The Hardest Languages Ever: A List

5. Arabic

Starting off my list as the least difficult of the most difficult languages ever is Arabic. A Semitic language that originated in the first millennium B.C.E., it has since become one of the most commonly spoken in the world. Arabic (and related languages such as Farsi and Urdu) is hard for native English speakers to learn for many reasons; first of all, it’s written from right to left. Adding on to this novelty is the fact that Arabic letters can change shape based on where in a word they are and the letters they are next to. Consider the Arabic letter “ك”, which makes a “k” sound. This is its original form, as well as the form it takes when it is the last letter of a word. However, when it is at the beginning of a word (ie “كبير”) it takes on an entirely different appearance. Furthermore, Arabic does not have letters for short vowel sounds; instead, it relies on short diacritical markings known as tashkil. However, the rules for how tashkil should be used have changed throughout history. Even nowadays, tashkil are mainly used in children’s books, and one is often left guessing at what sounds should go between consonants. This has often caused disagreements in the past on how certain things should be pronounced, from poems to passages in the Quran. These differences are intensified by the presence of numerous dialects of Arabic stretching from Morocco in northwestern Africa to Iraq in the Middle East.

 

4. Polish

Polish is well known for being bewildering. In fact, according to Culture.pl, there is a Russian verb (“pshekat”) that refers to Poles speaking their language. One of the most striking features of its written text is its complex consonant arrangements. Polish words regularly feature clusters of three, four or even five consonants at a time. Consider the famous Polish tongue twister: “W Szczebrzeszynie chrząszcz brzmi w trzcinie” (“In Szczebrzeszyn, a beetle buzzes in the reed.”) 

I rest my case.

 

3. Chinese

Mandarin Chinese has no alphabet. Unlike languages like English, Polish, Arabic or even Korean, Mandarin does not have phonetic symbols. Mandarin is a logographic script, meaning that it uses symbols (characters) to represent words instead of sounds. For example, the characters “师” (“master”), “诗” (“poem”), “尸” (“corpse”) and “失” (“lose”) are all pronounced the exact same way (shī) and yet there is no part of any of the characters that we can simply point to and say “this is what makes it start with a ‘sh’ sound”. There is no way to know how a character’s sound except to simply memorize it. (Consider also that there are many other Sinitic dialects spoken in China, many of whom pronounce the same words very differently.) In reverse, this also means that if you don’t remember exactly how a character is written, you can’t just “sound it out” and hope for the best. Taking into consideration that Mandarin Chinese consists of 5,000 commonly used characters and more than 100,000 total, well, have fun. 
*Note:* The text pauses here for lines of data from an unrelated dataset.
(** X15.  A block of line breaks counts as one line break, however long it
    is: the result is the same. *)
Theorem restore_separators_break_block (a b separator : str) (n : nat) :
  restore_separators (a ++ repeat nl (S n) ++ b) separator
  = restore_separators (a ++ nl :: b) separator.
Proof.
  unfold restore_separators. now rewrite sub_newlines_block.
Qed.

End PlainText.

Example restore_separators_plain_text_witness :
  @restore_separators ascii_tables (of_string "  plain answer, no capitals ")
    (of_string "; ")
  = Done (of_string "plain answer, no capitals").
Proof.
  apply (@restore_separators_plain_text ascii_tables); reflexivity.
Defined.
(** * The route layer of the social-networking backend ([src/server/routes.ts])

    The class [Routes] binds HTTP verbs and paths to sequences of calls
    against the concept modules [Sessioning], [Authing], [Posting],
    [Friending], [Commenting] and [Scheduling], the response formatter
    [Responses] and the [ObjectId] constructor of the database driver.
    None of those modules is part of the route layer: a handler is embedded
    here as a program over their calls, and its behaviour is studied for
    every implementation of the calls.

    What the embedding takes for granted:
    - the methods of [Sessioning] are synchronous (the handlers use their
      results, and rely on their exceptions, without [await]); every other
      concept call is awaited or returned, so that its rejection is the
      rejection of the handler;
    - a handler is run alone: the world changes only through its own calls;
    - the [Router.validate] decorators run in the framework before the
      handler and are not part of its body. *)

From Stdlib Require Import NArith String Ascii List.
From stdpp Require Import base option gmap strings list.
Import ListNotations.

Set Warnings "-register-all".

Local Open Scope string_scope.
Local Open Scope list_scope.

(** ** Data model *)

(** A document id of the database: twelve bytes, written as 24 hexadecimal
    digits in a path parameter. *)
Definition ObjectId := N.

(** [SessionDoc] is the session object of the HTTP framework. The handlers
    never read its fields, they hand the object itself to [Sessioning],
    which mutates it in place: the embedding passes a reference to it. *)
Definition SessionDoc := N.
(** * Vocabulary of the reporter's lifecycle *)

(** The current run, if any, is still running. *)
Definition still_running (st : AuroraReporter.t) : Prop :=
  match AuroraReporter.currentRun st with
  | Some run => TestRun.status run = Running
  | None => True
  end.

(** There is a current run and it is running. *)
Definition run_in_progress (st : AuroraReporter.t) : Prop :=
  exists run, AuroraReporter.currentRun st = Some run /\ TestRun.status run = Running.

(** Some collected result failed. *)
Definition some_failed (st : AuroraReporter.t) : Prop :=
  exists r, In r (AuroraReporter.map_values (AuroraReporter.testResults st))
            /\ TestResult.state r = FAILED.

(** * Vocabulary of the hub *)

(** A subscription status that agrees with a state of the hub. *)
Definition tracked (s room : string) (st : WebSocketManager.t) (sub : Subscription) : Prop :=
  (online sub = true <-> s ∈ WebSocketManager.connectedClients st)
  /\ (subscribed sub = true <-> s ∈ WebSocketManager.members room st).

Definition offline : Subscription := mkSubscription false false.

(** The actions of the server that publish, as opposed to the actions of
    a socket (connecting, disconnecting, subscribing, unsubscribing). *)
Definition is_emission (a : HubAction) : bool :=
  match a with
  | Connect _ | Disconnect _ | SubscribeTestRuns _
  | SubscribeTestRun _ _ | UnsubscribeTestRun _ _ => false
  | _ => true
  end.

(** ** What a socket observes

    A socket sees the messages handed to it, in order, and not the path
    they took. *)
Definition observed (s : string) (st : WebSocketManager.t) : list WebSocketMessage :=
  map message
    (List.filter (fun d => bool_decide (dest d = s)) (WebSocketManager.delivered st)).

(** The messages an action sends, in order, each with the room it is
    sent to; [None] is a message to every connected socket. *)
Definition sends (a : HubAction) : list (option string * WebSocketMessage) :=
  match a with
  | Emit event data now => [(None, mkMessage event data now)]
  | EmitToRoom room event data now => [(Some room, mkMessage event data now)]
  | EmitTestRunStarted testRun now =>
      [(None, mkMessage "test-run:started" (PRun testRun) now);
       (Some "test-runs", mkMessage "test-runs:update" (PRun testRun) now)]
  | EmitTestRunCompleted testRun now =>
      [(None, mkMessage "test-run:completed" (PRun testRun) now);
       (Some "test-runs", mkMessage "test-runs:update" (PRun testRun) now);
       (Some (WebSocketManager.run_room (TestRun.id testRun)),
        mkMessage "test-run:completed" (PRun testRun) now)]
  | EmitTestStarted testResult now =>
      [(Some (WebSocketManager.run_room (TestResult.runId testResult)),
        mkMessage "test:started" (PResult testResult) now)]
  | EmitTestCompleted testResult now =>
      [(Some (WebSocketManager.run_room (TestResult.runId testResult)),
        mkMessage "test:completed" (PResult testResult) now);
       (Some "test-updates", mkMessage "test:update" (PResult testResult) now)]
  | EmitScreenshotTaken testResult path now =>
      [(Some (WebSocketManager.run_room (TestResult.runId testResult)),
        mkMessage "screenshot:taken" (PScreenshot testResult path) now)]
  | EmitStatisticsUpdate statistics now =>
      [(None, mkMessage "statistics:update" (PAny statistics) now)]
  | Connect _ | Disconnect _ | SubscribeTestRuns _
  | SubscribeTestRun _ _ | UnsubscribeTestRun _ _ => []
  end.
Lemma CipherContextNew_no_key pKey n st :
  pKey = None ∨ n ≤ 0 ∨ (∃ rest, malloc_ok st = false :: rest) →
  ∃ ok, CipherContextNew pKey n st =
        Some (mkState (heap st) (aDb st) ok, NULL).
Proof.
  intros Hno. unfold CipherContextNew.
  destruct (bool_decide (pKey = None) || (n <=? 0)) eqn:E.
  { exists (malloc_ok st). destruct st; reflexivity. }
  apply orb_false_iff in E. destruct E as [E1 E2].
  apply bool_decide_eq_false in E1. apply Z.leb_gt in E2.
  destruct Hno as [Hno|[Hno|[rest Hrest]]]; [contradiction | lia |].
  exists rest. unfold sqlite3_malloc, sizeof_SQLiteCipherContext.
  cbn [Z.leb Z.compare]. rewrite Hrest. reflexivity.
Qed.



Lemma sqlite3PagerSetCodec_first st i pg b blk :
  aDb st !! i = Some pg → pCodec pg = NULL →
  heap st !! b = Some (CryptBlock blk) → pageSize blk = pager_pageSize pg →
  sqlite3PagerSetCodec i (Some b) st =
  Some (mkState (heap st)
          (<[i := mkPager (pager_pageSize pg) (Some b)]> (aDb st))
          (malloc_ok st)).
Proof.
  intros Hpg Hcodec Hb Hsize. unfold sqlite3PagerSetCodec.
  rewrite Hpg. cbn [mbind option_bind]. rewrite Hcodec. unfold NULL.
  cbn [mbind option_bind]. unfold SQLite3CodecSizeChangedCallback.
  cbn [mbind option_bind]. rewrite (load_block_Some _ b blk Hb).
  cbn [mbind option_bind]. rewrite Hsize, Z.eqb_refl. reflexivity.
Qed.

(** Encrypting a plain database: what the code of rekey itself leaves
    in memory. *)
Lemma sqlite3_rekey_v2_encrypts_exact
    (host : Host) (st : State) (pg : Pager) (bytes : list Z) (n : Z) :
  aDb st !! 0%nat = Some pg → pCodec pg = NULL → 0 < pager_pageSize pg →
  0 < n ≤ Z.of_nat (length bytes) → malloc_succeeds 3 st →
  BtreeBeginTrans host = SQLITE_OK → loop_status host = SQLITE_OK →
  BtreeCommit host = SQLITE_OK →
  ∃ c b s,
    heap st !! c = None ∧ heap st !! b = None ∧ heap st !! s = None ∧
    c ≠ b ∧ c ≠ s ∧ b ≠ s ∧
    sqlite3_rekey_v2 host (Some bytes) n st =
    Some (mkState
            (<[b := CryptBlock (mkBlock 0 (pager_pageSize pg) (Some c)
                                  (Some c) (Some s))]>
               (<[s := Bytes (repeat 0 (Z.to_nat (pager_pageSize pg)))]>
                  (<[c := SQLiteCipherContext (derived_key bytes n)]>
                     (heap st))))
            (<[0%nat := mkPager (pager_pageSize pg) (Some b)]> (aDb st))
            (drop 3 (malloc_ok st)),
          SQLITE_OK,
          [mutex_enter; begin_trans] ++
          flat_map (page_calls host) (visited_pages host) ++
          [btree_commit; mutex_leave]).
Proof.
  intros Hpg Hcodec Hsize Hn Hok Hbegin Hloop Hcommit.
  set (c := fresh (dom (heap st))).
  assert (Hc : heap st !! c = None) by apply fresh_not_live.
  destruct (CreateCodeCryptBlock_fresh_exact
              (mkState (<[c := SQLiteCipherContext (derived_key bytes n)]>
                          (heap st)) (aDb st) (tail (malloc_ok st)))
              (Some c) 0 pg Hpg Hsize)
    as (b & s & Hb1 & Hs1 & Hbs & Hcreate).
  { apply malloc_succeeds_tail. assumption. }
  cbn [heap aDb malloc_ok] in *.
  assert (Hcb : c ≠ b).
  { intros <-. rewrite lookup_insert_eq in Hb1. discriminate. }
  assert (Hcs : c ≠ s).
  { intros <-. rewrite lookup_insert_eq in Hs1. discriminate. }
  rewrite lookup_insert_ne in Hb1, Hs1 by assumption.
  exists c, b, s. repeat (split; [assumption|]).
  unfold sqlite3_rekey_v2. rewrite Hpg. cbn [mbind option_bind].
  unfold sqlite3PagerGetCodec. rewrite Hcodec. unfold NULL at 1.
  rewrite (CipherContextNew_Some st bytes n Hn)
    by (apply (malloc_succeeds_S 2 st Hok)).
  fold c. cbn [mbind option_bind]. rewrite Hcreate.
  cbn [mbind option_bind heap].
  rewrite (load_block_Some _ b _ (lookup_insert_eq _ _ _)).
  cbn [mbind option_bind]. unfold store_block, set_heap, set_readCtx.
  cbn [heap aDb malloc_ok pager pageSize readCtx writeCtx cryptBuffer].
  rewrite insert_insert_eq.
  erewrite sqlite3PagerSetCodec_first;
    [|exact Hpg | exact Hcodec | apply lookup_insert_eq | reflexivity].
  cbn [mbind option_bind heap aDb malloc_ok].
  erewrite rekey_rewrite_exact; [|apply lookup_insert_eq|].
  2: { rewrite (rekey_transaction_commits host Hbegin Hloop Hcommit).
       cbn [fst Z.eqb SQLITE_OK readCtx]. intros ? [=]. }
  rewrite (rekey_transaction_commits host Hbegin Hloop Hcommit).
  cbn [fst snd Z.eqb SQLITE_OK readCtx writeCtx pager pageSize
       cryptBuffer heap aDb malloc_ok].
  rewrite bool_decide_eq_false_2 by discriminate. cbn [mbind option_bind].
  unfold set_heap. cbn [heap aDb malloc_ok free_at NULL].
  rewrite insert_insert_eq. f_equal. f_equal; [f_equal|].
  - f_equal. destruct (malloc_ok st) as [|? [|? [|? ?]]]; reflexivity.
  - rewrite <- !app_assoc. reflexivity.
Qed.

(** X14: encrypting a plain database.  When the primary database has no
    codec, the key is not empty, the three allocations succeed, the
    page size is positive and the transaction succeeds, rekey returns
    SQLITE_OK and leaves a new crypto block registered with the primary
    pager: read key and write key are one new context holding the first
    eight bytes of the SHA-1 digest of the passphrase, and the scratch
    array is a new byte array of the page size, whatever it holds.
    Everything else in memory is kept up to the content of the byte
    arrays. *)
Theorem sqlite3_rekey_v2_encrypts
    (host : Host) (st : State) (pg : Pager) (bytes : list Z) (n : Z) :
  aDb st !! 0%nat = Some pg → pCodec pg = NULL → 0 < pager_pageSize pg →
  0 < n ≤ Z.of_nat (length bytes) → malloc_succeeds 3 st →
  BtreeBeginTrans host = SQLITE_OK → loop_status host = SQLITE_OK →
  BtreeCommit host = SQLITE_OK →
  ∃ st' c b s data,
    sqlite3_rekey_v2 host (Some bytes) n st =
    Some (st', SQLITE_OK,
          [mutex_enter; begin_trans] ++
          flat_map (page_calls host) (visited_pages host) ++
          [btree_commit; mutex_leave]) ∧
    heap st !! c = None ∧ heap st !! b = None ∧ heap st !! s = None ∧
    c ≠ b ∧ c ≠ s ∧ b ≠ s ∧
    aDb st' = <[0%nat := mkPager (pager_pageSize pg) (Some b)]> (aDb st) ∧
    heap st' !! b =
      Some (CryptBlock (mkBlock 0 (pager_pageSize pg) (Some c) (Some c)
                          (Some s))) ∧
    heap st' !! c = Some (SQLiteCipherContext (derived_key bytes n)) ∧
    heap st' !! s = Some (Bytes data) ∧
    Z.of_nat (length data) = pager_pageSize pg ∧
    same_up_to_bytes {[b; c; s]} (heap st) (heap st').
Proof.
  intros Hpg Hcodec Hsize Hn Hok Hbegin Hloop Hcommit.
  destruct (sqlite3_rekey_v2_encrypts_exact host st pg bytes n
              Hpg Hcodec Hsize Hn Hok Hbegin Hloop Hcommit)
    as (c & b & s & Hc & Hb & Hs & Hcb & Hcs & Hbs & Hres).
  eexists _, c, b, s, _. split; [exact Hres|]. cbn [heap aDb].
  repeat (split; [first [assumption | reflexivity]|]).
  split; [apply lookup_insert_eq|]. split.
  { rewrite !lookup_insert_ne by congruence. apply lookup_insert_eq. }
  split.
  { rewrite lookup_insert_ne by congruence. apply lookup_insert_eq. }
  split; [rewrite repeat_length; lia|].
  apply same_up_to_bytes_lookup. intros k Hk.
  rewrite !lookup_insert_ne by set_solver. reflexivity.
Qed.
Mandarin Chinese is also infamous for its intonations and pronunciations. In Mandarin, each vowel grouping can have four possible tones, which can be difficult for most English-speakers to master.

The one upside to Mandarin Chinese is its simple grammar. While many other languages have verb conjugations (i.e. I eat, he eats), Mandarin Chinese does not. So there’s that, I guess.

 

2. Mongolian

By Wikifex – Own work, CC BY-SA 4.0, https://commons.wikimedia.org/w/index.php?curid=43406738

Mongolian is an interesting language, to say the least. First of all, Mongolian uses no less than eight different scripts. Most of these scripts run not only from right to left, but are also written from top to bottom, completely breaking most website interfaces. The most English-like of these is a Cyrillic alphabet introduced in 1946, but even this would be completely unfamiliar with most native English-speakers. Finally, Mongolian uses a Turkic grammar system that would be completely foreign to most Americans.

 

1. Navajo

Topping off our list as possibly one of the most difficult languages of all time is Navajo. Famous for its usage as a code language during World War II, Navajo is notorious for its tonality, complex grammar, concept of animacy and other aspects. According to Big Think, Navajo has more than 33 consonants and 12 vowels, many of which represent sounds unknown to most other languages. While Navajo is also known for its intricate conjugations, even more bewildering is its concept of animacy, where nouns are ranked from “animate” to “inanimate.” “Speakers” (humans) come before “callers” (plants and animals), which come before abstractions. Animacy can influence spelling as well as a noun’s position in a sentence. However, one of the most difficult aspects of this language is that few speak it. Navajo is a dying language, and even within the tribe itself, many are unable to speak it fluently. Thus, unlike many other languages, it would be difficult to establish a community of Navajo-learners to practice/speak together.

 

Honorable Mention: Finnish

To explain why Finnish is a very difficult language, I believe it would be more efficient to simply show instead of tell. For our first exhibit, “twenty-first” in Finnish is spelled “kahdeskymmenesensimmäinen”. For our second exhibit, “kuusi palaa” is Finnish for “the spruce is on fire”. However, “kuusi palaa” is also Finnish for “the spruce returns”, as well as “the number six is on fire”, “the number six returns”, “six of them are on fire”, “your moon is on fire”, “your moon returns” and “six pieces”. Just imagine playing chess with a Finn, and his backyard suddenly catches on fire. As you try to tell him that his spruces are burning, he replies, “No, no, I distinctly remember that each side should have eight pawns”.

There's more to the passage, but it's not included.